Brief: All lines in the material below that hold "true" should be found and copied.

Entries shown:
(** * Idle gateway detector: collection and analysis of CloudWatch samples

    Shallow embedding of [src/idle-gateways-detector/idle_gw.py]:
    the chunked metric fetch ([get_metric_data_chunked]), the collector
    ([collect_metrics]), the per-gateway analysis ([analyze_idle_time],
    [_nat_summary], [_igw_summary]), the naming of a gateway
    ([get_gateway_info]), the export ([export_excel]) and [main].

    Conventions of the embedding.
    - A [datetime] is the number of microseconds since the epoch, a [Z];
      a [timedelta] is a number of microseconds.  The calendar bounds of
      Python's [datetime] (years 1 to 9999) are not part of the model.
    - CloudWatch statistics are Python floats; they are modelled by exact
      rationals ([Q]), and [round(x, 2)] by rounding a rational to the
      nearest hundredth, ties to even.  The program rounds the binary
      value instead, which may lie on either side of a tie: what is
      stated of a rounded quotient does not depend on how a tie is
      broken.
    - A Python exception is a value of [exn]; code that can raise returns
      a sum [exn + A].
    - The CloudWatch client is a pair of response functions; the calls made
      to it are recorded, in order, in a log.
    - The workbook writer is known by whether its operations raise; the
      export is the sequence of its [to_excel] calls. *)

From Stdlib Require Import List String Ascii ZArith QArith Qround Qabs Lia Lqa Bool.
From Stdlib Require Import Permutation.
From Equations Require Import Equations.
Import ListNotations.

==

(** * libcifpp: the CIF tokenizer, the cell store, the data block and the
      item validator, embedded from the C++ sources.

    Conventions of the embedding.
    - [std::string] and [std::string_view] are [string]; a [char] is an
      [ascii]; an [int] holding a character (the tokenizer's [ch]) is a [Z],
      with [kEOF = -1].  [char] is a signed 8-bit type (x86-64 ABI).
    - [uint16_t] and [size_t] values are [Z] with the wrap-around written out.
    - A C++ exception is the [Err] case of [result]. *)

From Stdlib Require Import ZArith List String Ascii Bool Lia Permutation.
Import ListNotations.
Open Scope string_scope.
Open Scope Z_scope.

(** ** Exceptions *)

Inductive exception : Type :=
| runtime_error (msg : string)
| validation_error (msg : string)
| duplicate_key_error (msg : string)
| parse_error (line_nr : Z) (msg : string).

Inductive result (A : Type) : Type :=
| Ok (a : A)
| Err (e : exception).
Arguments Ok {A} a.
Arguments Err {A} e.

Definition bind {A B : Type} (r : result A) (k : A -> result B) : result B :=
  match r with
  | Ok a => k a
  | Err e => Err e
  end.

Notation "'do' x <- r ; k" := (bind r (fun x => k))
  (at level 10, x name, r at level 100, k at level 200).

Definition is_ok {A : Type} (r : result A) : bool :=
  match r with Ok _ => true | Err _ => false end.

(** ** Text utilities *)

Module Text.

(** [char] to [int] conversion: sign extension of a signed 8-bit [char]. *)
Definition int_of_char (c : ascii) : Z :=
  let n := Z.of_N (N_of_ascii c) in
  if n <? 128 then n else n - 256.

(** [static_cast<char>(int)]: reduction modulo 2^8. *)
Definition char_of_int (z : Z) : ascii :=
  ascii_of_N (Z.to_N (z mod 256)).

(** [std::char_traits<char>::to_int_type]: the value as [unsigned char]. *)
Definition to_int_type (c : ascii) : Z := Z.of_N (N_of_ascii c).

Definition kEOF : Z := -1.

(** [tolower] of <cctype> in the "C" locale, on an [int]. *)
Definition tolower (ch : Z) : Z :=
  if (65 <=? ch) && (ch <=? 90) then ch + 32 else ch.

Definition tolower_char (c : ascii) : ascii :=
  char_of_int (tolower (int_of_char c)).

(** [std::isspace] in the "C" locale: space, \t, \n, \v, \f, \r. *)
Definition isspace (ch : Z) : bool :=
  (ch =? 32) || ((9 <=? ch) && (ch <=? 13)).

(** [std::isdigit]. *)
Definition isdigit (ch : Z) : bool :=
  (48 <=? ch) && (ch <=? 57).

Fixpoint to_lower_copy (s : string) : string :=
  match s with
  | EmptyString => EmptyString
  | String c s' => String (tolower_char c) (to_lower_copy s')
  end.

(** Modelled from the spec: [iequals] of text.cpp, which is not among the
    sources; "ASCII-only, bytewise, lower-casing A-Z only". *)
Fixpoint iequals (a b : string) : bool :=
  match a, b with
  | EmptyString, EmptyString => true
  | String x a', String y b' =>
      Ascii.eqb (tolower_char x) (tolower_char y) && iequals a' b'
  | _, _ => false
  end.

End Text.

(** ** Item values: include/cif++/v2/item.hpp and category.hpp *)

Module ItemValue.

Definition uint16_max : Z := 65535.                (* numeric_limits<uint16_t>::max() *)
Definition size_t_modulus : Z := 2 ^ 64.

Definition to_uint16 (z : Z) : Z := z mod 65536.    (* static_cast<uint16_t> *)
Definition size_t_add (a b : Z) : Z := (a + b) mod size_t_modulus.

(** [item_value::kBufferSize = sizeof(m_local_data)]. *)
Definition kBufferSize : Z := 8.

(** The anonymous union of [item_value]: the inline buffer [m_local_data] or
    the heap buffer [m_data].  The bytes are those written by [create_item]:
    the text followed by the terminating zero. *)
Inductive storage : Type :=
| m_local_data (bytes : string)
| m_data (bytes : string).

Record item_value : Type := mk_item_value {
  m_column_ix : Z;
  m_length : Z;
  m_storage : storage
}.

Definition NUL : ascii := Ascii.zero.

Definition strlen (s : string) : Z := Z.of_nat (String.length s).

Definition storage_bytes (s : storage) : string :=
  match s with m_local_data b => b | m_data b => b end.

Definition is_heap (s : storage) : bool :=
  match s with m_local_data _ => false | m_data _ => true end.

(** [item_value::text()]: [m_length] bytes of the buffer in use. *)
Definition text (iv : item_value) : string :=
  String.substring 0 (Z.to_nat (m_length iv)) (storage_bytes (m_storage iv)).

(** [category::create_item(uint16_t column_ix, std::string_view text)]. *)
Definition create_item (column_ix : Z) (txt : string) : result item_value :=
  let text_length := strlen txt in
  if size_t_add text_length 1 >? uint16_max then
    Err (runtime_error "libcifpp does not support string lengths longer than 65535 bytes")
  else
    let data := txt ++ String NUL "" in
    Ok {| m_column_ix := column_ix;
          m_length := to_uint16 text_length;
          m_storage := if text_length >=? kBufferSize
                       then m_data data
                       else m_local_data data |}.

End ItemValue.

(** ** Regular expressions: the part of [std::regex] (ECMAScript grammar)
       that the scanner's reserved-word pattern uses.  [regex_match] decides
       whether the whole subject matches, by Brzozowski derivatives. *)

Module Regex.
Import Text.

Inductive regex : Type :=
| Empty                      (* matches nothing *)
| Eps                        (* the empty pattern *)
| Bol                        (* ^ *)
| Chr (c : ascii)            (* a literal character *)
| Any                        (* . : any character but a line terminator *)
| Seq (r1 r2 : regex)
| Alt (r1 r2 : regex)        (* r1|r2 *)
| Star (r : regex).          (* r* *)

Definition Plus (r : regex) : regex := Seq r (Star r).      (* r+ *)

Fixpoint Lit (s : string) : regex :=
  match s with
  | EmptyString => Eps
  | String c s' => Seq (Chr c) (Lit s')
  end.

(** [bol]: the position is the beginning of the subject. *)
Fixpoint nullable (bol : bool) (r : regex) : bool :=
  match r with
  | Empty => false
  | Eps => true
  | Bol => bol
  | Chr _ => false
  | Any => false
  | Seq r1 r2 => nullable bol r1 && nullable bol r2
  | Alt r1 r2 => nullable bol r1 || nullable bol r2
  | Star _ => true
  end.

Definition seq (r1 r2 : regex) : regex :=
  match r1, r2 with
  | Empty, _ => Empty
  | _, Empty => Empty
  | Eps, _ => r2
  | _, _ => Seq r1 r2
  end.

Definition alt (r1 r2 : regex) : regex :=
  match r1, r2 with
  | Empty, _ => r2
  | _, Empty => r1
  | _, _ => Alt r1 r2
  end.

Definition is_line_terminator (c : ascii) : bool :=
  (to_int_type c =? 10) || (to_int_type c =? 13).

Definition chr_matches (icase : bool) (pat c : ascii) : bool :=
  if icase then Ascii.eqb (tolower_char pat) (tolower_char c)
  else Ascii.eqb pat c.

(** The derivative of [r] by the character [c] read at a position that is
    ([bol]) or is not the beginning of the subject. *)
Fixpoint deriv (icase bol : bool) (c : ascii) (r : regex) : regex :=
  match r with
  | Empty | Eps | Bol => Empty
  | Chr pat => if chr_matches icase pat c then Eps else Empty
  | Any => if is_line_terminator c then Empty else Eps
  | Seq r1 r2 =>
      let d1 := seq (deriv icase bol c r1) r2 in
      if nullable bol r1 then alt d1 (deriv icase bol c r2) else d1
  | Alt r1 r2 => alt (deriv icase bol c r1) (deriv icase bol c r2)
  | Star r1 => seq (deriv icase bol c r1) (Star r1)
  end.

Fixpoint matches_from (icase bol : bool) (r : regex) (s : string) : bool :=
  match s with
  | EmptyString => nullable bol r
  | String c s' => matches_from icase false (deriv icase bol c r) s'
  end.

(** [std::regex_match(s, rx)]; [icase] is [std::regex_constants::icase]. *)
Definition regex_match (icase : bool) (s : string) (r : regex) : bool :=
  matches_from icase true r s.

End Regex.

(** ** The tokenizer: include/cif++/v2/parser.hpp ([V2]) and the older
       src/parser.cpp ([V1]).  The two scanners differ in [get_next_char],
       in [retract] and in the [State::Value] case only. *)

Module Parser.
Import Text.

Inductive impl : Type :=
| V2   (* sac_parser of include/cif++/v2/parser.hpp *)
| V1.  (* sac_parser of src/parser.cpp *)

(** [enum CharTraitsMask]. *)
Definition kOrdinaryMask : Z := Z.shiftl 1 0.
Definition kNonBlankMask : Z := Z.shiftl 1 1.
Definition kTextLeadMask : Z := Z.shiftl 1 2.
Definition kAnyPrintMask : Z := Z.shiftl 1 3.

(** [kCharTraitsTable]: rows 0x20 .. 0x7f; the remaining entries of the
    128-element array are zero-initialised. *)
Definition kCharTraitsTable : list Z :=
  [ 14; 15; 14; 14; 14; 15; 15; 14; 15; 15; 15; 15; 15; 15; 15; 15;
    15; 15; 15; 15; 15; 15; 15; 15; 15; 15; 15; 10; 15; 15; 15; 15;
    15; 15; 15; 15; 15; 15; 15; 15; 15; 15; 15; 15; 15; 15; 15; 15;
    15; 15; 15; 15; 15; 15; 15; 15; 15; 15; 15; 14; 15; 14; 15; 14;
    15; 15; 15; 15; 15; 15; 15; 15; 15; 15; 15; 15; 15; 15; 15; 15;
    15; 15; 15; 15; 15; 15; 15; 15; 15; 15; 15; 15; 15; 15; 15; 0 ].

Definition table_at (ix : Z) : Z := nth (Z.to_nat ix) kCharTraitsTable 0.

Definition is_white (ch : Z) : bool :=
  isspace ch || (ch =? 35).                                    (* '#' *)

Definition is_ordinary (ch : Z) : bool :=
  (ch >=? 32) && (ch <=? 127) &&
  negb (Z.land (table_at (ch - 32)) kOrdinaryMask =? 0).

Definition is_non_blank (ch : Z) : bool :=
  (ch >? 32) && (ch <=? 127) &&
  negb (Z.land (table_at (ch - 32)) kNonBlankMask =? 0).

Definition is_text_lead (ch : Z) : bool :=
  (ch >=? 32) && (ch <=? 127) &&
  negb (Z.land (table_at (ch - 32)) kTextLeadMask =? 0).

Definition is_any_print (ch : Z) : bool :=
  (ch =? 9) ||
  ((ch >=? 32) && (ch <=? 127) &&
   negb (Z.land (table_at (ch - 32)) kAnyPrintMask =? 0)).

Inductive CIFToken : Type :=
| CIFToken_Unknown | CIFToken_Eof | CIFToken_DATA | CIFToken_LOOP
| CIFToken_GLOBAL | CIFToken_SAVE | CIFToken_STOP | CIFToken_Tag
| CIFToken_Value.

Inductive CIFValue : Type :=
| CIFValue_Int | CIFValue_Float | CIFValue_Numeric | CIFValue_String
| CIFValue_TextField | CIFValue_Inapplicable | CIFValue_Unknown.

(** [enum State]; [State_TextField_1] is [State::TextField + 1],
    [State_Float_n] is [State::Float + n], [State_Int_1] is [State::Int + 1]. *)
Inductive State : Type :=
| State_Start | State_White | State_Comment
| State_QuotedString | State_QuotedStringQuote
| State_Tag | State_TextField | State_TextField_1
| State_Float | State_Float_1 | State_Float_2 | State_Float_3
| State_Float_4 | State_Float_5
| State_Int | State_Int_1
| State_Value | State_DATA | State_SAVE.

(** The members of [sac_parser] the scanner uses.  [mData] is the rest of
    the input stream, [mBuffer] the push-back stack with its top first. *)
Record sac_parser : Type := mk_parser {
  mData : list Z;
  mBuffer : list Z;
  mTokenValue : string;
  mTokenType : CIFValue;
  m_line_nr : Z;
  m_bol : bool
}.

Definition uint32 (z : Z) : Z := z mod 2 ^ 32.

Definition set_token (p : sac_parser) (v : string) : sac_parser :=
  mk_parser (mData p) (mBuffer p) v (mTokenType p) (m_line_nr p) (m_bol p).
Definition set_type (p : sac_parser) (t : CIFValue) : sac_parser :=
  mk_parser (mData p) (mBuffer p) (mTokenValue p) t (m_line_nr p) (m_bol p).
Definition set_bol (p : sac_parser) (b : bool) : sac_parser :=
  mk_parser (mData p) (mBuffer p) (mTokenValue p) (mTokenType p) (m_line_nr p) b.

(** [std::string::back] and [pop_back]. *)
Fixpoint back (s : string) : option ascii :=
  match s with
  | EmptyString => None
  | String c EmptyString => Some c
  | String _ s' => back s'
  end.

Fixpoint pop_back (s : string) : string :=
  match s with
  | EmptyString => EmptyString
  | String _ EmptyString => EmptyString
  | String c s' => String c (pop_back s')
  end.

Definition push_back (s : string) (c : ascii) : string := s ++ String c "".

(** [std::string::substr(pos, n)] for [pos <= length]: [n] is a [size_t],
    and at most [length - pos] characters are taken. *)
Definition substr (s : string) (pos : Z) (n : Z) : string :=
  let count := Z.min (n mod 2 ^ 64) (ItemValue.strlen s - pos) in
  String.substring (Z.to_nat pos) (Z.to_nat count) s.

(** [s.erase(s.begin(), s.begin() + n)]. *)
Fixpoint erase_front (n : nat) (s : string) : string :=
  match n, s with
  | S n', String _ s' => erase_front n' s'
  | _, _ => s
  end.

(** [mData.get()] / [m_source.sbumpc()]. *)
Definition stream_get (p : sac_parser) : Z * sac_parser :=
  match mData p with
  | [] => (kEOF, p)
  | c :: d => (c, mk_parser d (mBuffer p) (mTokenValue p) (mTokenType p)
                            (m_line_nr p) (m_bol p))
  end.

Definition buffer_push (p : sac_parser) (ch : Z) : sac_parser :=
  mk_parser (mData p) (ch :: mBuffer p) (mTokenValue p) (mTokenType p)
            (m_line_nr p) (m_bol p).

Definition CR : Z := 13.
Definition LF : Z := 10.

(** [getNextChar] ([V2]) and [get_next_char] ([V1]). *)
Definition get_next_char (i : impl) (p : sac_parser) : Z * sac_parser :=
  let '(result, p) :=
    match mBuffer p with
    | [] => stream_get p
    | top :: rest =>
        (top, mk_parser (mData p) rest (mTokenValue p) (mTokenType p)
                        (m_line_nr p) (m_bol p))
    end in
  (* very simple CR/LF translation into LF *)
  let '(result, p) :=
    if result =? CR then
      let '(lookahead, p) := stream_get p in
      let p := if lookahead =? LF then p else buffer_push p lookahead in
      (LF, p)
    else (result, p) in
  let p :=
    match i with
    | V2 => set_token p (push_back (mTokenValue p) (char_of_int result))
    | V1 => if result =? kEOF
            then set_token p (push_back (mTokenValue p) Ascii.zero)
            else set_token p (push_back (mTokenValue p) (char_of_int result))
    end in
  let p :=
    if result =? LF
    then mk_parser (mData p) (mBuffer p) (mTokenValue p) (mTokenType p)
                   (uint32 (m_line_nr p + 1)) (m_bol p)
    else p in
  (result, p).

==

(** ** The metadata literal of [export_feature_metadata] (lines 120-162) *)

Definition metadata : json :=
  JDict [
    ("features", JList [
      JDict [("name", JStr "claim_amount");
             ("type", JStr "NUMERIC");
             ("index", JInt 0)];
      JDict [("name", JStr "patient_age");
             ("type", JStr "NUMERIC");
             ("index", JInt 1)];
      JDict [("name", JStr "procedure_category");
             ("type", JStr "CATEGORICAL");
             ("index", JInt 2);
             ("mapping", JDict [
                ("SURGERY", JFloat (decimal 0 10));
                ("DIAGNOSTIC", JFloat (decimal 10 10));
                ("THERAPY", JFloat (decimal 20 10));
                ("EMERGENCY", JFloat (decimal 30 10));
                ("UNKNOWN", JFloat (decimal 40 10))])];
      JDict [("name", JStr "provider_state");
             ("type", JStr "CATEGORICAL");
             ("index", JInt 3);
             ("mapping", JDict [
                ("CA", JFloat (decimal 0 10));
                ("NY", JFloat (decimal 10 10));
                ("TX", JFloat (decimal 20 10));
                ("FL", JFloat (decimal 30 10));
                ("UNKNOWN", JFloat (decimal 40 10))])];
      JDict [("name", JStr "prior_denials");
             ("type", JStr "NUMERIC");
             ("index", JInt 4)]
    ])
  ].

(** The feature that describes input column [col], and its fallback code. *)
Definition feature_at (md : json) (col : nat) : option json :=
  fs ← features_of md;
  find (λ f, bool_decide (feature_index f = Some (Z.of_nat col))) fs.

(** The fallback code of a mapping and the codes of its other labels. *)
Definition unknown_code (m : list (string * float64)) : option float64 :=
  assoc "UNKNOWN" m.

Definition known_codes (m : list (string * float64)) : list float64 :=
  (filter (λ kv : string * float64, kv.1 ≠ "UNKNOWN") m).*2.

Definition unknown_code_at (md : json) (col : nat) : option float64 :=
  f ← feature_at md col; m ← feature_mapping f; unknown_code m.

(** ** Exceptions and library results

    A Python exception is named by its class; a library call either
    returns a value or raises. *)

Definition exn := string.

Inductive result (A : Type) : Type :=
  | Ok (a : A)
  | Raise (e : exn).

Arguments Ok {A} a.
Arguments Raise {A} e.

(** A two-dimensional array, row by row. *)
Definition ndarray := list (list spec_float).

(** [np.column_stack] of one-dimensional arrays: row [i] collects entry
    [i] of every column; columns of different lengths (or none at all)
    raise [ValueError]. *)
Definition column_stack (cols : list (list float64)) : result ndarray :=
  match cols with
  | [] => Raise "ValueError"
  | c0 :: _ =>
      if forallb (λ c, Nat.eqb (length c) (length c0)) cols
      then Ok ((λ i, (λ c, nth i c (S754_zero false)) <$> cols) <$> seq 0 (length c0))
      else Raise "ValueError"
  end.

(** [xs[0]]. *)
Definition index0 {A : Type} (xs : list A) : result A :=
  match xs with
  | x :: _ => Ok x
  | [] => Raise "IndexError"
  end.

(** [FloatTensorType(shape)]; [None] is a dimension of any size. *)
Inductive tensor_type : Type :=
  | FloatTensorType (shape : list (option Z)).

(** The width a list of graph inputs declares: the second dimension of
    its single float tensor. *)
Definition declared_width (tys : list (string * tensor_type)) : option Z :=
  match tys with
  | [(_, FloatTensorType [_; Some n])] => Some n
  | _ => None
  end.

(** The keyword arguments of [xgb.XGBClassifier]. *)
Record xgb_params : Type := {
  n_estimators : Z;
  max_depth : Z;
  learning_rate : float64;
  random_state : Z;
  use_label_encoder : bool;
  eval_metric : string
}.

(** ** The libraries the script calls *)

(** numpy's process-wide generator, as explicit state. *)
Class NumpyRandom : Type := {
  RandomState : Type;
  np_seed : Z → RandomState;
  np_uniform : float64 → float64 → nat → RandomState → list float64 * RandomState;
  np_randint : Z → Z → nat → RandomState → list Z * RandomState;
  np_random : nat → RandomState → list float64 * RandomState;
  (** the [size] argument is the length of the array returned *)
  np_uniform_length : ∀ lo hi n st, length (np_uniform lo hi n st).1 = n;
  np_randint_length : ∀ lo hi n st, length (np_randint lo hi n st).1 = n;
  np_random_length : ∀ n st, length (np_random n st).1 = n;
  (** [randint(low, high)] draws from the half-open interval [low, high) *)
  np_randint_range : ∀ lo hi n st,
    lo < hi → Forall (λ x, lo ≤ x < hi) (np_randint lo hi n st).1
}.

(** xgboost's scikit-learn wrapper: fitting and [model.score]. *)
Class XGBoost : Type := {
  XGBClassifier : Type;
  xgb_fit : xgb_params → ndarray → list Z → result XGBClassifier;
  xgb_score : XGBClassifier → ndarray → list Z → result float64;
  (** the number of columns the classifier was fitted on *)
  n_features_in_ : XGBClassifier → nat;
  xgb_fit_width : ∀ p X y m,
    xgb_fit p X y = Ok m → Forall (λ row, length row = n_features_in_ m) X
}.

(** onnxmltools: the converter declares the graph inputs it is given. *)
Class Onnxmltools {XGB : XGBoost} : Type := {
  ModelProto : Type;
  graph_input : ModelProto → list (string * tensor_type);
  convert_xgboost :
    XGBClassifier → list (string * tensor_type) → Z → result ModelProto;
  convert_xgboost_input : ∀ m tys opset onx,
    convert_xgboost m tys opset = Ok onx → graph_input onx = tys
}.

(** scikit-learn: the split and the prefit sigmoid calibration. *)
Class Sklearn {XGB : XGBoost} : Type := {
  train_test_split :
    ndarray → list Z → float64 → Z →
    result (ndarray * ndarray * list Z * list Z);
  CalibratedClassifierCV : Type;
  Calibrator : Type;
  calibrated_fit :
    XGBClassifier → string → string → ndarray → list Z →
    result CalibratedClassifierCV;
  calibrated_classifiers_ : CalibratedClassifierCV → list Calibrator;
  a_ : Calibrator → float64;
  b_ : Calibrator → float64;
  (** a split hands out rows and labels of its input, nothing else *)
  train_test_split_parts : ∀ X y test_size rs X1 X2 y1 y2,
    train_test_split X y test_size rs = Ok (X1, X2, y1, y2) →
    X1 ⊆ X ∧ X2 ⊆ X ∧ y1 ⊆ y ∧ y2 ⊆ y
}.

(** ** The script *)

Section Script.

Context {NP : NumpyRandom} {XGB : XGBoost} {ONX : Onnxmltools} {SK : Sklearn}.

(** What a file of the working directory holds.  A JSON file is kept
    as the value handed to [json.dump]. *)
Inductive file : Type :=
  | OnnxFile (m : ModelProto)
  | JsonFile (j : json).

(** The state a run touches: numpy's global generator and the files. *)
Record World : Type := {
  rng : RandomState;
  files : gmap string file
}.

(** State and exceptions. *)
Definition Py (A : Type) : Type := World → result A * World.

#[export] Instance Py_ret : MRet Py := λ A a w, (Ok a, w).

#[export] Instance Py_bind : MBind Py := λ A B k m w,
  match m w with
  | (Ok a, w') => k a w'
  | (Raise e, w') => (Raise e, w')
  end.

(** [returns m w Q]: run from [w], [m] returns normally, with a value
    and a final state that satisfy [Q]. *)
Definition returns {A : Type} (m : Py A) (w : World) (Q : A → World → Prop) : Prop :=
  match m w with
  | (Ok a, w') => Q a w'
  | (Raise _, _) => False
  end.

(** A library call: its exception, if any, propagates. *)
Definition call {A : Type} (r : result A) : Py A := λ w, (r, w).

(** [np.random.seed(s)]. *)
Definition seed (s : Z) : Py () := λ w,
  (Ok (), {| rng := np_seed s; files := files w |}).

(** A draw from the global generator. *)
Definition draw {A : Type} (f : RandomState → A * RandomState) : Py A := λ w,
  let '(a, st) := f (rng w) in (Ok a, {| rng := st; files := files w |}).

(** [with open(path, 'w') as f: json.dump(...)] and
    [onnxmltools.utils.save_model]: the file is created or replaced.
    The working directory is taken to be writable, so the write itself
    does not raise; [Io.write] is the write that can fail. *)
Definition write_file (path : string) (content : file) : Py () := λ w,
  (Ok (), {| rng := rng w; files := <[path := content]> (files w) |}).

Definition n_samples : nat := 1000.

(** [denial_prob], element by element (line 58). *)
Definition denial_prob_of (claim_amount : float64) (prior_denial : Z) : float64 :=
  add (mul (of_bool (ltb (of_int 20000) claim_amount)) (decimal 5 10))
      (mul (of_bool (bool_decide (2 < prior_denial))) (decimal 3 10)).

Solution for this exercise:
  match r with Ok _ => true | Err _ => false end.
  | EmptyString, EmptyString => true
  match s with m_local_data _ => false | m_data _ => true end.
  | Eps => true
  | Star _ => true
  matches_from icase true r s.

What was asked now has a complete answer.